__YOUR INSTRUCTIONS__: Starting at the line below holding "Local Open Scope list_scope." and stopping at the line holding "[std::string] is [string];", print every line exactly, both ends included, and leave the rest out.
+===+
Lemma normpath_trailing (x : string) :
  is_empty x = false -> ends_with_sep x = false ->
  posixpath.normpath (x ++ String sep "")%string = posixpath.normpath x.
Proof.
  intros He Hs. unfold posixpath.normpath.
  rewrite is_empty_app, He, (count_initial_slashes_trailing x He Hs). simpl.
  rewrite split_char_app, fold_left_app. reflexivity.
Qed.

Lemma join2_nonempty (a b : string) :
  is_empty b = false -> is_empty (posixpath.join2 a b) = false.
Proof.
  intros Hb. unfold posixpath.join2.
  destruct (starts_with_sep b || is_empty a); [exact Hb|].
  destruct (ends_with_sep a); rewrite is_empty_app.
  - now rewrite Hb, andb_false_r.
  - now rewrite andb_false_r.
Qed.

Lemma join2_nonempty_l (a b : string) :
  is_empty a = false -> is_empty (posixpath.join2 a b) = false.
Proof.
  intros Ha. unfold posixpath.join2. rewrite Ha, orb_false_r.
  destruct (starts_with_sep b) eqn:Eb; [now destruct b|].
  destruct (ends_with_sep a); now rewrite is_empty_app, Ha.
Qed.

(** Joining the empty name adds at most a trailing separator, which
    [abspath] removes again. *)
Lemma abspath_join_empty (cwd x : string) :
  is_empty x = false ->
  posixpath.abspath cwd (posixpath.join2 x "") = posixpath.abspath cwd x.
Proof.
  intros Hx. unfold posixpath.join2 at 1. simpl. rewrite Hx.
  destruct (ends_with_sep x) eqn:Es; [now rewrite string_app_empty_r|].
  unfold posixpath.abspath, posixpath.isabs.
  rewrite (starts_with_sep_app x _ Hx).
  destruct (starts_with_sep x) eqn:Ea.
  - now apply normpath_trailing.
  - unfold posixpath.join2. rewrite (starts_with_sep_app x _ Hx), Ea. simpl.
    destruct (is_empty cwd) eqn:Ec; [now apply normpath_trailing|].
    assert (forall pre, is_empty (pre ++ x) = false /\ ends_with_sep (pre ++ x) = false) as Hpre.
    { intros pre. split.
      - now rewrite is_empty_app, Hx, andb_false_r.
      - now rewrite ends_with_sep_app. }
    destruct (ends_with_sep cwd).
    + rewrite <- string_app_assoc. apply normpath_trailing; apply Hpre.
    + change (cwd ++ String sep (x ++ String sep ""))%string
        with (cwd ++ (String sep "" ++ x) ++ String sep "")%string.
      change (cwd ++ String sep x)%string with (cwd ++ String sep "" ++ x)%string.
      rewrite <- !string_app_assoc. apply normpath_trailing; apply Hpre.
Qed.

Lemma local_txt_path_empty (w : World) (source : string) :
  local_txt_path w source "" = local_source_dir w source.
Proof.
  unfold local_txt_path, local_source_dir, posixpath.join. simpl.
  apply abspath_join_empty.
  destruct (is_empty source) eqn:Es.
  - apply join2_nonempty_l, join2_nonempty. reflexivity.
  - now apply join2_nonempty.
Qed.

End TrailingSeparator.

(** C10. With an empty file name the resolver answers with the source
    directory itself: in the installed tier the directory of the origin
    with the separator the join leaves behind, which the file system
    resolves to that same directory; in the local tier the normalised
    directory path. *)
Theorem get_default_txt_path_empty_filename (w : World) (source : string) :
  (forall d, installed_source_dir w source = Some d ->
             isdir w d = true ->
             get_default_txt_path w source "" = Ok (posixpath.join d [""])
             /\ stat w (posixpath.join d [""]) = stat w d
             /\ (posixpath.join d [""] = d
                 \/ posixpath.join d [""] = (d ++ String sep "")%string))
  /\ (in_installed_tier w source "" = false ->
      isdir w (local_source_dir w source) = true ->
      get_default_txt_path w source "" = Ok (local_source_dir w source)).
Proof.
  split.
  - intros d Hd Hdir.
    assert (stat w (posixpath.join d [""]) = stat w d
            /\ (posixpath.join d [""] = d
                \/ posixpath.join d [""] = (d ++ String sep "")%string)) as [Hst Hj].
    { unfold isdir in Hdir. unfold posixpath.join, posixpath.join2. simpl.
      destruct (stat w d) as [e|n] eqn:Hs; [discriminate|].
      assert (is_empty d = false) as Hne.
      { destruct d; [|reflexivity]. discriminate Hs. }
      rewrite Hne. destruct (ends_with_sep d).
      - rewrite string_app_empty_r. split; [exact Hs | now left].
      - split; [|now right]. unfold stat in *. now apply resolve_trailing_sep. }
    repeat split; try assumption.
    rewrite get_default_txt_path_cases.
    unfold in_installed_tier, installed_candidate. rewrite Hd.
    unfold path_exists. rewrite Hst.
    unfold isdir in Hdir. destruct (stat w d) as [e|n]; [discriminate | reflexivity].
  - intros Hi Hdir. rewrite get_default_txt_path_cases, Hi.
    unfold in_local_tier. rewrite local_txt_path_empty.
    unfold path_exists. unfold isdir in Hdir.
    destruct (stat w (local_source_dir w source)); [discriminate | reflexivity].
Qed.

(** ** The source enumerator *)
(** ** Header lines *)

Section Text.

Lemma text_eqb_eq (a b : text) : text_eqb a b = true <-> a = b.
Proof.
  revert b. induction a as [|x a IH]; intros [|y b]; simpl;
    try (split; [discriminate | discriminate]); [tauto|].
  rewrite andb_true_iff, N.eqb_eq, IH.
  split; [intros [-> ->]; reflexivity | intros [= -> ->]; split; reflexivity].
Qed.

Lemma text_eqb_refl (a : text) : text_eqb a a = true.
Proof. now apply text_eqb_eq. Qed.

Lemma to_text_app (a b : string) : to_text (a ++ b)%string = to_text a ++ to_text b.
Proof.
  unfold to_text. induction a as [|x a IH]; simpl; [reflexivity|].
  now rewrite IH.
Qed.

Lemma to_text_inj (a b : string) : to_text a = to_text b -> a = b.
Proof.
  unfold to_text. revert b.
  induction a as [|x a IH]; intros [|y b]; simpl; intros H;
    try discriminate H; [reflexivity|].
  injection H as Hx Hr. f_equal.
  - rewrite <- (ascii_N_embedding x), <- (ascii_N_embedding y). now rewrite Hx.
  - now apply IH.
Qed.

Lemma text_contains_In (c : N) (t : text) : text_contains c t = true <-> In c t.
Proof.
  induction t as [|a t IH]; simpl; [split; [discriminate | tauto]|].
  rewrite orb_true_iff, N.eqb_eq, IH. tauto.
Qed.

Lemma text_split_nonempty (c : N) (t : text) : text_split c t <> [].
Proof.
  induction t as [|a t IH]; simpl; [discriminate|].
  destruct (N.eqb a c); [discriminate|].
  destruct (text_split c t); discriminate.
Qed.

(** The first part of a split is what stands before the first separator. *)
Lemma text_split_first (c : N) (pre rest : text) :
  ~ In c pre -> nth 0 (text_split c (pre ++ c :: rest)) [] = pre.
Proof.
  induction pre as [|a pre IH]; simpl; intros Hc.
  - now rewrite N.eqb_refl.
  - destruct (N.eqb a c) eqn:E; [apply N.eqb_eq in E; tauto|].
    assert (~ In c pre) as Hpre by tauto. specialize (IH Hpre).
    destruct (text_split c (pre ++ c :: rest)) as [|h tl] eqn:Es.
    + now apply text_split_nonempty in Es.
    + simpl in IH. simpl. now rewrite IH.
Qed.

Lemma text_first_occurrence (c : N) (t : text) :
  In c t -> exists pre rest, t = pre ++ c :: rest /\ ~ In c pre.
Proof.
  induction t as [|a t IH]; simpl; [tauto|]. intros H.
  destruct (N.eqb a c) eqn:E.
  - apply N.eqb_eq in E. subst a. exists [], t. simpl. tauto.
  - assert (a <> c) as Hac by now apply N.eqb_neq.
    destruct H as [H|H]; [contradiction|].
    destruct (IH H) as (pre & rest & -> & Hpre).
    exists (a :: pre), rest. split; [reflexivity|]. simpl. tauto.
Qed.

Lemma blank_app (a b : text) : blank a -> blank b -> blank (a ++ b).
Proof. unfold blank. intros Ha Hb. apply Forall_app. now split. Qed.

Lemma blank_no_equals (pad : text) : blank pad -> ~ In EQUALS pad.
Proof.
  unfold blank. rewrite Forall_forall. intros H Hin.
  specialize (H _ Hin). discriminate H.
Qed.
+===+
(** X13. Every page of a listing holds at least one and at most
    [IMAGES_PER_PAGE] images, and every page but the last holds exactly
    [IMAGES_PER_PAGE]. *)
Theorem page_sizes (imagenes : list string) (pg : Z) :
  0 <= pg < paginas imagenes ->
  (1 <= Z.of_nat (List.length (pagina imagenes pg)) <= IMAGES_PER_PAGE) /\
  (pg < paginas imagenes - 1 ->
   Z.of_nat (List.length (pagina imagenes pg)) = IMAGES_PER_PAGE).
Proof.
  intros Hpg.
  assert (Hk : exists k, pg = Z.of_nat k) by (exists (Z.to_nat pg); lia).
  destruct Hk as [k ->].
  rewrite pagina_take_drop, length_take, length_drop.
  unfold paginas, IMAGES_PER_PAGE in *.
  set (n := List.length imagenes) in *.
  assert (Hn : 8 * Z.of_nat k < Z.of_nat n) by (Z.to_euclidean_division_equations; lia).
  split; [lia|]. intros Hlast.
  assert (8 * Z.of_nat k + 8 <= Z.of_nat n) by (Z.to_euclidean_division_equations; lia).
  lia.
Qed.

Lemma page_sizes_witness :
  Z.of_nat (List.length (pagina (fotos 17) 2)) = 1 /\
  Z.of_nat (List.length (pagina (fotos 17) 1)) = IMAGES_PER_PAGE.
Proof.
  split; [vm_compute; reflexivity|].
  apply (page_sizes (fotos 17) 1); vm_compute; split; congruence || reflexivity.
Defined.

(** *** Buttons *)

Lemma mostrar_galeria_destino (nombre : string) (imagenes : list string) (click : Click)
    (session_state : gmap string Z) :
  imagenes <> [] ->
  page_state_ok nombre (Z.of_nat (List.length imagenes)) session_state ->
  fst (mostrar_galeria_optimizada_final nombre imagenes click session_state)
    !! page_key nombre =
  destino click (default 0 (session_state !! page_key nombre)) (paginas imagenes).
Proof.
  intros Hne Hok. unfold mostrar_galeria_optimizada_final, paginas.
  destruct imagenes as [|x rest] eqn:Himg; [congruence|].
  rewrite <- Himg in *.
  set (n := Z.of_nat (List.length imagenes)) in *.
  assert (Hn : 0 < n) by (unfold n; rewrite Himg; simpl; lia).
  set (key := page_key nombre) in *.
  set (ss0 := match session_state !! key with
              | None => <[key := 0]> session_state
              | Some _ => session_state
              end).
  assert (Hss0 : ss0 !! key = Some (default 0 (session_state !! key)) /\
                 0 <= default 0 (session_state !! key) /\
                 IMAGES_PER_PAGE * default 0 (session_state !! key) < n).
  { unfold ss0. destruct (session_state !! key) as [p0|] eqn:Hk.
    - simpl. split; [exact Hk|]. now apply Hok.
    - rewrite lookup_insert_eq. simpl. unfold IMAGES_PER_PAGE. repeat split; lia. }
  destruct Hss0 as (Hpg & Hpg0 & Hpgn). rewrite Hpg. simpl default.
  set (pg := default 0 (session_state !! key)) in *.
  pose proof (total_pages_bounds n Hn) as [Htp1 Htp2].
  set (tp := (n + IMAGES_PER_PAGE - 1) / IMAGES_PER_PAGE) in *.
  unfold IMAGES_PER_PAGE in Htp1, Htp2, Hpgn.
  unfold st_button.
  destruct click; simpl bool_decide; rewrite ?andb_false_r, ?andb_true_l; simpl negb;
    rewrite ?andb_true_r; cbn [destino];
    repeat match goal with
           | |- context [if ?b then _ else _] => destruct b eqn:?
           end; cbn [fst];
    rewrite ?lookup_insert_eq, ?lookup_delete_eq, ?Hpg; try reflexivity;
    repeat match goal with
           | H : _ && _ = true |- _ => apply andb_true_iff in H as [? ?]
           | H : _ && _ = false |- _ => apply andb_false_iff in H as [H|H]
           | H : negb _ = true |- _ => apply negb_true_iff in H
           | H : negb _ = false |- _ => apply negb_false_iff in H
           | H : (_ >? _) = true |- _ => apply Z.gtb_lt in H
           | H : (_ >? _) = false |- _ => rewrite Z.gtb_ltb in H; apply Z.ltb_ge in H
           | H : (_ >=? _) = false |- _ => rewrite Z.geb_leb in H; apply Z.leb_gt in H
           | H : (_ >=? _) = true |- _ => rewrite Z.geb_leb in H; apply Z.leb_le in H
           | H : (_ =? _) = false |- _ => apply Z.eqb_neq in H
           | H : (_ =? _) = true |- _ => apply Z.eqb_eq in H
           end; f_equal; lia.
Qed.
+===+
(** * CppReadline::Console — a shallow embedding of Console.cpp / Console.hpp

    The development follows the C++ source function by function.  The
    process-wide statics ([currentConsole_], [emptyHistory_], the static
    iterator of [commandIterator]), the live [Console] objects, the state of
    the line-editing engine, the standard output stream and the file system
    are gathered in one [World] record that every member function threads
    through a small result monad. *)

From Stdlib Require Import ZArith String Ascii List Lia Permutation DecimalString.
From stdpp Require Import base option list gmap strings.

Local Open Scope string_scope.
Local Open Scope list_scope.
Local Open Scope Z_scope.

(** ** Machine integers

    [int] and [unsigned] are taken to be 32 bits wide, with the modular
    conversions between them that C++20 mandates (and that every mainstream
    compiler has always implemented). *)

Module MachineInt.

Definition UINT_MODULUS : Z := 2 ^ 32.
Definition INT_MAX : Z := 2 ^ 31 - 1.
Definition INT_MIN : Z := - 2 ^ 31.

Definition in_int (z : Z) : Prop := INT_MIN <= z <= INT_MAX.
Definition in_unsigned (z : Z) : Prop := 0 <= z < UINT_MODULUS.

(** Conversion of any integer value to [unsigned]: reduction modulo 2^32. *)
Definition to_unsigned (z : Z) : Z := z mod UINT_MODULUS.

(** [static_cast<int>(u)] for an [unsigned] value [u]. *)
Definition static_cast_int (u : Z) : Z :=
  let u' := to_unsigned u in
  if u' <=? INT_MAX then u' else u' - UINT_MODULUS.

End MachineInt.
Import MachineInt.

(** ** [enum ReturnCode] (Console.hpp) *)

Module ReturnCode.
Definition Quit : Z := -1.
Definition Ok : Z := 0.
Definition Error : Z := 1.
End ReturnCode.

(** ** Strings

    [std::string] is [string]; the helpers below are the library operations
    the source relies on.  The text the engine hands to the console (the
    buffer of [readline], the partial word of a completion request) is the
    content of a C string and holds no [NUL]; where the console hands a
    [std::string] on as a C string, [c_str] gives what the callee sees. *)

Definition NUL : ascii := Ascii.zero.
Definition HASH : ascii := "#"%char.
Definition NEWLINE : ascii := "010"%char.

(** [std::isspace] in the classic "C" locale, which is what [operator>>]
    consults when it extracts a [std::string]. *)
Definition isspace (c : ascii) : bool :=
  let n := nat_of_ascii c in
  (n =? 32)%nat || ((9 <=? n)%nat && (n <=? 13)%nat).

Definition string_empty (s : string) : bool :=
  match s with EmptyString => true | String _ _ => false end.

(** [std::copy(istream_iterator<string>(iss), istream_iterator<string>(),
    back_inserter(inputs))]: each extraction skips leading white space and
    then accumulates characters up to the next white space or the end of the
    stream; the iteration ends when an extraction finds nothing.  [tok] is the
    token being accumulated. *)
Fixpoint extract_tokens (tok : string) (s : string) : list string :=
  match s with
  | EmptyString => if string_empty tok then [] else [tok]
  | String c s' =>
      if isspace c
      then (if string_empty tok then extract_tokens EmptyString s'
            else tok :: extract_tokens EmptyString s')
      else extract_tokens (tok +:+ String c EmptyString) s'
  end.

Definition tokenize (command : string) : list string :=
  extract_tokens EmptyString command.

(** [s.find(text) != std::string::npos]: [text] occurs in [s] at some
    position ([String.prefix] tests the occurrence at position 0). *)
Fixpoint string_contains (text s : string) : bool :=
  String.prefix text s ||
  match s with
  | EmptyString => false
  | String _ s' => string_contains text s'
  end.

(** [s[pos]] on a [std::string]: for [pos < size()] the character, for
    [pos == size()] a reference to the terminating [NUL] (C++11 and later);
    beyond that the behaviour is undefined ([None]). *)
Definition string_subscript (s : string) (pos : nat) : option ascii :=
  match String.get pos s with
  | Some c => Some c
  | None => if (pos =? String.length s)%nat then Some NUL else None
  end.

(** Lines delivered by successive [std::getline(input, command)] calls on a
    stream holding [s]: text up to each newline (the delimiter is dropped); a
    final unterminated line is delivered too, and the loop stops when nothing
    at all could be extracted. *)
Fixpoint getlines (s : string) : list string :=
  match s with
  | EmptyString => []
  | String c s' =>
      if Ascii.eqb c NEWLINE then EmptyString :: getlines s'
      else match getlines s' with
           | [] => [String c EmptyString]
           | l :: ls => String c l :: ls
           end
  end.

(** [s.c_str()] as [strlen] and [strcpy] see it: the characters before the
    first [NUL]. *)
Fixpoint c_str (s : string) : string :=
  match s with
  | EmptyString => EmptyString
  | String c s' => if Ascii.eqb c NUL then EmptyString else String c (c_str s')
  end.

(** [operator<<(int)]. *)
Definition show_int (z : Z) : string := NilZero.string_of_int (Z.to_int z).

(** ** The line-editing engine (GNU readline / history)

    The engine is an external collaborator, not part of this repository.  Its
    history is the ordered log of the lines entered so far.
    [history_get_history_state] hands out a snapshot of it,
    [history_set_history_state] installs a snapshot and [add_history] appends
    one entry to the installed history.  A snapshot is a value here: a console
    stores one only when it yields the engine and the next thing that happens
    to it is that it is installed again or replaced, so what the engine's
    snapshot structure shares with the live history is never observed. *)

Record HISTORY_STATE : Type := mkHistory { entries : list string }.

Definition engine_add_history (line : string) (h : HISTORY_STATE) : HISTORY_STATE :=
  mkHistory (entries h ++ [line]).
+===+
__RESPONSE TO THIS EXERCISE__:
Local Open Scope list_scope.
Local Open Scope Z_scope.

(** ** Machine integers

    [int] and [unsigned] are taken to be 32 bits wide, with the modular
    conversions between them that C++20 mandates (and that every mainstream
    compiler has always implemented). *)

Module MachineInt.

Definition UINT_MODULUS : Z := 2 ^ 32.
Definition INT_MAX : Z := 2 ^ 31 - 1.
Definition INT_MIN : Z := - 2 ^ 31.

Definition in_int (z : Z) : Prop := INT_MIN <= z <= INT_MAX.
Definition in_unsigned (z : Z) : Prop := 0 <= z < UINT_MODULUS.

(** Conversion of any integer value to [unsigned]: reduction modulo 2^32. *)
Definition to_unsigned (z : Z) : Z := z mod UINT_MODULUS.

(** [static_cast<int>(u)] for an [unsigned] value [u]. *)
Definition static_cast_int (u : Z) : Z :=
  let u' := to_unsigned u in
  if u' <=? INT_MAX then u' else u' - UINT_MODULUS.

End MachineInt.
Import MachineInt.

(** ** [enum ReturnCode] (Console.hpp) *)

Module ReturnCode.
Definition Quit : Z := -1.
Definition Ok : Z := 0.
Definition Error : Z := 1.
End ReturnCode.

(** ** Strings

    [std::string] is [string]; the helpers below are the library operations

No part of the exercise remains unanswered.